We didn’t really have a chance to discuss it further because once we’d gone through the morning deliveries and emails, Anita had arrived and needed help setting up in the reading room, but I was hopeful that David’s plan had the potential to solve two festive problems in one go.

In the waiting room I let myself drift off into a daydream of Nathan running some sort of home for abandoned dogs (from David’s house, which may or may not have been feasible) where he met and fell in love with a nice young woman in a Fair Isle jumper who wanted to adopt a Staffordshire border terrier with one eye – and then concluded that I have been watching too many Hallmark Christmas movies.

After about an hour of waiting, a weary-looking man in crumpled cotton scrubs emerged from one of the clinical rooms with a clipboard and called Mum’s number. I went to get up from my seat and was immediately admonished.

‘You don’t need to come in to see the doctor with me, Harriet,’ she said, a cross expression on her face. ‘Don’t be silly.’

‘Okay, sorry,’ I said, sitting back down. ‘I just thought… you’d said you wanted a bit of support?’

‘Not in the examination room!’

‘Right, fair point.
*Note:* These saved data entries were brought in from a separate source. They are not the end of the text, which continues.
(* ===== verification/VLog.v ===== *)
(** mod/Vlog.h, mod/Vlog.cpp: the value log.  In modes 7 and above the tree
    stores, for each key, only the address and size of its value; the values
    are appended to one file, through a buffer that is written out when it is
    large enough.  The pointers are made and followed in db/db_impl.cc
    ([DBImpl::Put], [DBImpl::Get]). *)

From S2P Require Import Prelude Status Coding Env.
From Stdlib Require Import Strings.Byte.
From stdpp Require Import base list strings.

#[local] Open Scope Z_scope.

Definition buffer_size_max : Z := 300 * 1024.

Section VLog.
(** The environment: one file, open for appending and for random reads. *)
Context {F : Type} `{WritableFile F} `{RandomAccessFile F}.

Record VLog := mkVLog { vfile : F; buffer : bytes; vlog_size : Z }.

(** The constructor opens the file and asks [stat] for its size. *)
Definition newVLog (f : F) (st_size : Z) : VLog := mkVLog f [] st_size.

(** [Flush]; the statuses of [Append] and [Flush] are not looked at. *)
Definition Flush (v : VLog) : VLog :=
  if blen (buffer v) =? 0 then v
  else
    let size := u64 (vlog_size v + blen (buffer v)) in
    let '(_, f) := wAppend (vfile v) (buffer v) in
    let '(_, f) := wFlush f in
    mkVLog f [] size.

(** [AddRecord]: the address of the value, and the log. *)
Definition AddRecord (v : VLog) (key value : bytes) : Z * VLog :=
  let buf := PutLengthPrefixedSlice (buffer v) key in
  let buf := PutVarint32 buf (u32 (blen value)) in
  let result := u64 (vlog_size v + blen buf) in
  let v := mkVLog (vfile v) (buf ++ value) (vlog_size v) in
  (result, if buffer_size_max <=? blen (buffer v) then Flush v else v).

(** [ReadRecord]: from the buffer or from the file; the status of the read is
    not looked at. *)
Definition ReadRecord (v : VLog) (address size : Z) : bytes :=
  if vlog_size v <=? address then btake size (bdrop (address - vlog_size v) (buffer v))
  else (rRead (vfile v) address size).2.

Definition Sync (v : VLog) : VLog :=
  let v := Flush v in
  let '(_, f) := wSync (vfile v) in
  mkVLog f (buffer v) (vlog_size v).

(** [~VLog] *)
Definition close (v : VLog) : VLog := Flush v.

(** * The pointers of [DBImpl::Put] and [DBImpl::Get] *)

(** What [Put] stores in the tree for a value, in modes 7 and above. *)
Definition put_value (v : VLog) (key val : bytes) : bytes * VLog :=
  let '(value_address, v) := AddRecord v key val in
  (EncodeFixed64 value_address ++ EncodeFixed32 (blen val), v).

(** How [Get] turns what the tree returned into the value. *)
Definition get_value (v : VLog) (stored : bytes) : bytes :=
  let value_address := DecodeFixed64 stored in
  let value_size := DecodeFixed32 (bdrop 8 stored) in
  ReadRecord v value_address value_size.

(** * Correctness *)

(** The reader is on the same file as the writer; it sees what was appended only
    once it was flushed. *)
Context `{!WritableFileOk F} `{!RandomAccessFileOk F} `{!SharedFileOk F}.

(** Everything appended so far. *)
Definition log_bytes (v : VLog) : bytes := wcontents (vfile v) ++ buffer v.

(** A record is at an address of the log, and not across the boundary between
    the file and the buffer. *)
Definition holds (v : VLog) (address : Z) (value : bytes) : Prop :=
  0 <= address /\ btake (blen value) (bdrop address (log_bytes v)) = value /\
  address + blen value <= blen (log_bytes v) /\
  (address + blen value <= vlog_size v \/ vlog_size v <= address).

(** Between operations the reader sees all of the file: nothing waits in the
    buffer of the [WritableFile]. *)
Definition vlog_inv (v : VLog) : Prop :=
  vlog_size v = blen (wcontents (vfile v)) /\ blen (log_bytes v) < 2 ^ 64 /\
  rcontents (vfile v) = wcontents (vfile v).

(** What [Flush] and [Sync] do to both views. *)
Lemma wFlush_both (f : F) : exists f', wFlush f = (OK, f') /\
  wcontents f' = wcontents f /\ rcontents f' = wcontents f.
Proof.
  destruct (wFlush_ok f) as (f' & E & C). pose proof (Flush_visible f) as V.
  rewrite E in V. simpl in V. exists f'. rewrite V. done.
Qed.

Lemma wSync_both (f : F) : exists f', wSync f = (OK, f') /\
  wcontents f' = wcontents f /\ rcontents f' = wcontents f.
Proof.
  destruct (wSync_ok f) as (f' & E & C). pose proof (Sync_visible f) as V.
  rewrite E in V. simpl in V. exists f'. rewrite V. done.
Qed.

Lemma ReadRecord_holds v address value :
  vlog_inv v -> holds v address value -> ReadRecord v address (blen value) = value.
Proof.
  intros (Hs & _ & Hr) (Ha & Hv & Hb & Hc). unfold ReadRecord.
  pose proof (blen_nonneg value).
  destruct (Z.leb_spec (vlog_size v) address) as [Hle|Hgt].
  - rewrite <- Hv at 2. unfold log_bytes. by rewrite bdrop_app_ge, Hs by lia.
  - destruct Hc as [Hc|Hc]; [|lia]. rewrite rRead_ok by (rewrite ?Hr; lia). simpl.
    rewrite Hr. rewrite <- Hv at 2. unfold log_bytes.
    rewrite bdrop_app_le by lia. rewrite btake_app_le; [done|].
    rewrite blen_bdrop by lia. lia.
Qed.

Lemma Flush_spec v : vlog_inv v ->
  vlog_inv (Flush v) /\ log_bytes (Flush v) = log_bytes v /\
  (forall address value, holds v address value -> holds (Flush v) address value).
Proof.
  intros (Hs & Hb & Hr). unfold Flush. destruct (Z.eqb_spec (blen (buffer v)) 0); [done|].
  destruct (wAppend_ok (vfile v) (buffer v)) as (f1 & -> & Hf1).
  destruct (wFlush_both f1) as (f2 & -> & Hf2 & Hr2).
  assert (Hl : log_bytes (mkVLog f2 [] (u64 (vlog_size v + blen (buffer v)))) = log_bytes v).
  { unfold log_bytes. simpl. by rewrite app_nil_r, Hf2, Hf1. }
  assert (Hsz : u64 (vlog_size v + blen (buffer v)) = blen (log_bytes v)).
  { rewrite Hs. unfold log_bytes in *. rewrite blen_app in *. apply u64_small.
    pose proof (blen_nonneg (wcontents (vfile v))). pose proof (blen_nonneg (buffer v)). lia. }
  split; [|split; [done|]].
  - split; [simpl; by rewrite Hsz, Hf2, Hf1|]. split; [by rewrite Hl|]. simpl. by rewrite Hr2, Hf2.
  - intros address value (Ha & Hv & Hbd & _). unfold holds. rewrite Hl. simpl. rewrite Hsz.
    split; [done|]. split; [done|]. split; [done|]. left. done.
Qed.

(** The bytes a record takes. *)
Definition record_bytes (key value : bytes) : bytes :=
  PutLengthPrefixedSlice [] key ++ EncodeVarint32 (u32 (blen value)) ++ value.

Lemma AddRecord_spec v key value :
  vlog_inv v -> blen (log_bytes v ++ record_bytes key value) < 2 ^ 64 ->
  let '(address, v') := AddRecord v key value in
  vlog_inv v' /\ log_bytes v' = log_bytes v ++ record_bytes key value /\
  holds v' address value /\
  (forall a w, holds v a w -> holds v' a w).
Proof.
  intros (Hs & Hb0 & Hr) Hb. unfold AddRecord.
  set (pre := PutLengthPrefixedSlice [] key ++ EncodeVarint32 (u32 (blen value))).
  assert (Hpre : PutVarint32 (PutLengthPrefixedSlice (buffer v) key) (u32 (blen value)) =
            buffer v ++ pre).
  { unfold PutVarint32, pre. rewrite PutLengthPrefixedSlice_app. by rewrite <- app_assoc. }
  rewrite Hpre. set (v1 := mkVLog (vfile v) ((buffer v ++ pre) ++ value) (vlog_size v)).
  assert (Hl : log_bytes v1 = log_bytes v ++ record_bytes key value).
  { unfold log_bytes, record_bytes, v1, pre. simpl. by rewrite <- !app_assoc. }
  assert (Hi : vlog_inv v1) by (split; [exact Hs|split; [by rewrite Hl|exact Hr]]).
  pose proof (blen_nonneg (wcontents (vfile v))). pose proof (blen_nonneg (buffer v ++ pre)).
  assert (Hadr : u64 (vlog_size v + blen (buffer v ++ pre)) = vlog_size v + blen (buffer v ++ pre)).
  { apply u64_small. rewrite <- Hl in Hb. unfold log_bytes, v1 in Hb. simpl in Hb.
    rewrite !blen_app in Hb. pose proof (blen_nonneg value). rewrite blen_app in *. lia. }
  rewrite Hadr.
  assert (Hh : holds v1 (vlog_size v + blen (buffer v ++ pre)) value).
  { unfold holds, log_bytes, v1. simpl. rewrite Hs. split; [lia|].
    rewrite app_assoc, bdrop_app_n by (rewrite blen_app; lia).
    split; [by apply btake_all|]. rewrite !blen_app in *. split; lia. }
  assert (Hk : forall a w, holds v a w -> holds v1 a w).
  { intros a w (Ha & Hv & Hbd & Hc). unfold holds. rewrite Hl. split; [done|].
    rewrite blen_app. pose proof (blen_nonneg (record_bytes key value)).
    pose proof (blen_nonneg w). split; [|split; [lia|exact Hc]].
    rewrite bdrop_app_le by lia. rewrite btake_app_le; [done|]. rewrite blen_bdrop; lia. }
  destruct (buffer_size_max <=? blen (buffer v1)); [|done].
  destruct (Flush_spec v1 Hi) as (Hfi & Hfl & Hfh).
  split; [done|]. split; [by rewrite Hfl|]. split; [by apply Hfh|]. intros. by apply Hfh, Hk.
Qed.

Lemma Sync_spec v : vlog_inv v ->
  vlog_inv (Sync v) /\ log_bytes (Sync v) = log_bytes v /\
  (forall address value, holds v address value -> holds (Sync v) address value).
Proof.
  intros Hv. destruct (Flush_spec v Hv) as ((Hs & Hb & _) & Hl & Hh). unfold Sync.
  destruct (wSync_both (vfile (Flush v))) as (f & -> & Hf & Hr).
  assert (El : log_bytes (mkVLog f (buffer (Flush v)) (vlog_size (Flush v))) = log_bytes v).
  { rewrite <- Hl. unfold log_bytes. simpl. by rewrite Hf. }
  split; [|split; [done|]].
  - split; [simpl; by rewrite Hf|]. split; [by rewrite El, <- Hl|]. simpl. by rewrite Hr, Hf.
  - intros a w Ha. apply Hh in Ha. unfold holds in *. rewrite El, <- Hl. exact Ha.
Qed.

(** A use of the log: values put, syncs in between. *)
Inductive VlogOp := VPut (key value : bytes) | VSync.

Fixpoint run (ops : list VlogOp) (v : VLog) : list (bytes * bytes) * VLog :=
  match ops with
  | [] => ([], v)
  | VPut key value :: ops' =>
      let '(stored, v) := put_value v key value in
      let '(rest, v) := run ops' v in ((stored, value) :: rest, v)
  | VSync :: ops' => run ops' (Sync v)
  end.

Definition op_length (op : VlogOp) : Z :=
  match op with VPut key value => blen (record_bytes key value) | VSync => 0 end.
Definition ops_length (ops : list VlogOp) : Z := fold_right (fun op n => op_length op + n) 0 ops.
Definition op_fits (op : VlogOp) : Prop :=
  match op with VPut key value => blen value < 2 ^ 32 | VSync => True end.

Lemma ops_length_nonneg ops : 0 <= ops_length ops.
Proof.
  induction ops as [|op ops IH]; simpl; [lia|].
  destruct op; simpl; [pose proof (blen_nonneg (record_bytes key value)); lia|lia].
Qed.

(** A stored pointer leads to a value. *)
Definition points_to (v : VLog) (stored value : bytes) : Prop :=
  exists address, stored = EncodeFixed64 address ++ EncodeFixed32 (blen value) /\
    address < 2 ^ 64 /\ blen value < 2 ^ 32 /\ holds v address value.

Lemma get_value_points v stored value :
  vlog_inv v -> points_to v stored value -> get_value v stored = value.
Proof.
  intros Hv (a & -> & Ha & Hl & Hh). unfold get_value.
  rewrite DecodeFixed64_app, bdrop_app_n by apply EncodeFixed64_length.
  rewrite <- (app_nil_r (EncodeFixed32 _)), DecodeFixed32_app.
  pose proof (blen_nonneg value). destruct Hh as (Ha0 & Hh).
  rewrite !Z.mod_small by lia. by apply ReadRecord_holds.
Qed.

Lemma run_spec ops : forall v, vlog_inv v -> Forall op_fits ops ->
  blen (log_bytes v) + ops_length ops < 2 ^ 64 ->
  let '(stored, v') := run ops v in
  vlog_inv v' /\ Forall (fun sv => points_to v' sv.1 sv.2) stored /\
  (forall a w, holds v a w -> holds v' a w).
Proof.
  induction ops as [|op ops IH]; intros v Hv Hf Hb; cbn [run].
  { split; [done|]. split; [constructor|done]. }
  apply Forall_cons_1 in Hf as [Hop Hf]. pose proof (ops_length_nonneg ops). simpl in Hb.
  destruct op as [key value|]; simpl in Hop, Hb.
  - unfold put_value.
    assert (Hb1 : blen (log_bytes v ++ record_bytes key value) < 2 ^ 64) by (rewrite blen_app; lia).
    pose proof (AddRecord_spec v key value Hv Hb1) as Ha.
    destruct (AddRecord v key value) as [address v1]. destruct Ha as (Hv1 & Hl1 & Hh1 & Hk1).
    specialize (IH v1 Hv1 Hf). rewrite Hl1, blen_app in IH. specialize (IH ltac:(lia)).
    destruct (run ops v1) as [stored v']. destruct IH as (Hv' & Hst & Hk').
    cbv beta iota. split; [done|]. split; [|by auto]. constructor; [|done]. simpl. exists address.
    split; [done|]. pose proof Hh1 as (Ha0 & _ & Hbd & _). rewrite Hl1 in Hbd.
    pose proof (blen_nonneg value). split; [lia|]. split; [done|]. by apply Hk'.
  - destruct (Sync_spec v Hv) as (Hv1 & Hl1 & Hk1). specialize (IH (Sync v) Hv1 Hf).
    rewrite Hl1 in IH. specialize (IH ltac:(lia)). destruct (run ops (Sync v)) as [stored v'].
    destruct IH as (Hv' & Hst & Hk'). split; [done|]. split; [done|]. auto.
Qed.

(** C40: values survive the value log.  Opened on a file of any contents, after
    any sequence of puts and syncs (the buffer is flushed whenever it is large
    enough), every pointer that [Put] stored in the tree leads [Get] back to
    the value it was made for, whether the value is still in the buffer or
    already in the file.  Writes and reads of the file succeed; what is appended
    to it is readable only after [WritableFile::Flush] or [Sync].  A value is
    shorter than 2^32 bytes, the log than 2^64. *)
Theorem value_log_roundtrip (f : F) (ops : list VlogOp) :
  rcontents f = wcontents f -> Forall op_fits ops -> blen (wcontents f) + ops_length ops < 2 ^ 64 ->
  let '(stored, v) := run ops (newVLog f (blen (wcontents f))) in
  Forall (fun sv => get_value v sv.1 = sv.2) stored /\
  Forall (fun sv => get_value (close v) sv.1 = sv.2) stored.
Proof.
  intros Hr0 Hf Hb. pose proof (ops_length_nonneg ops).
  assert (Hl : log_bytes (newVLog f (blen (wcontents f))) = wcontents f) by apply app_nil_r.
  pose proof (run_spec ops (newVLog f (blen (wcontents f)))) as Hr. rewrite Hl in Hr.
  specialize (Hr ltac:(split; [done|split; [rewrite Hl; lia|done]]) Hf Hb).
  destruct (run ops _) as [stored v]. destruct Hr as (Hv & Hst & _).
  destruct (Flush_spec v Hv) as (Hv' & _ & Hk). split.
  - eapply Forall_impl; [exact Hst|]. intros sv Hp. by apply get_value_points.
  - eapply Forall_impl; [exact Hst|]. intros sv (a & E & Ha & Hs & Hh).
    apply get_value_points; [done|]. exists a. repeat (split; [done|]). by apply Hk.
Qed.
End VLog.

(** On a file with a buffer of its own, with a value long enough that [AddRecord]
    flushes; it is read from the file, the last one from the buffer. *)
Definition long_value : bytes := repeat Byte.x61 (Z.to_nat buffer_size_max).

Definition vlog_example_file : buffered_file := mkBufferedFile (str "xyz") [].
Definition vlog_example_ops : list VlogOp :=
  [VPut (str "k") (str "old"); VSync; VPut (str "l") long_value; VPut (str "k") (str "new")].

Lemma value_log_roundtrip_witness :
  let '(stored, v) := run vlog_example_ops (newVLog vlog_example_file (blen (wcontents vlog_example_file))) in
  Forall (fun sv => get_value v sv.1 = sv.2) stored /\
  Forall (fun sv => get_value (close v) sv.1 = sv.2) stored.
Proof.
  apply (value_log_roundtrip vlog_example_file vlog_example_ops).
  - reflexivity.
  - repeat (apply Forall_cons; split; [vm_compute; (reflexivity || exact I)|]). apply Forall_nil_2.
  - vm_compute. reflexivity.
Defined.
Well, I’ll be here,’ I said, pointing to my chair. ‘As requested.’

I reopened my paperback in an emphatic fashion to indicate my annoyance.

She was making it sound as though I’d asked to be here today.

But I was hugely relieved not to be going into the examination room with her.

Aside from finding most hospital environments low-key terrifying, the last thing I wanted was to have to listen to Mum recounting the number of times she’d had unprotected sex over the past few months or indeed, the type of sex she’d had.

I suspected the policy in this clinic was that no question was deemed too personal or intimate and I had no intention of being present when my mother inevitably chose to bare all.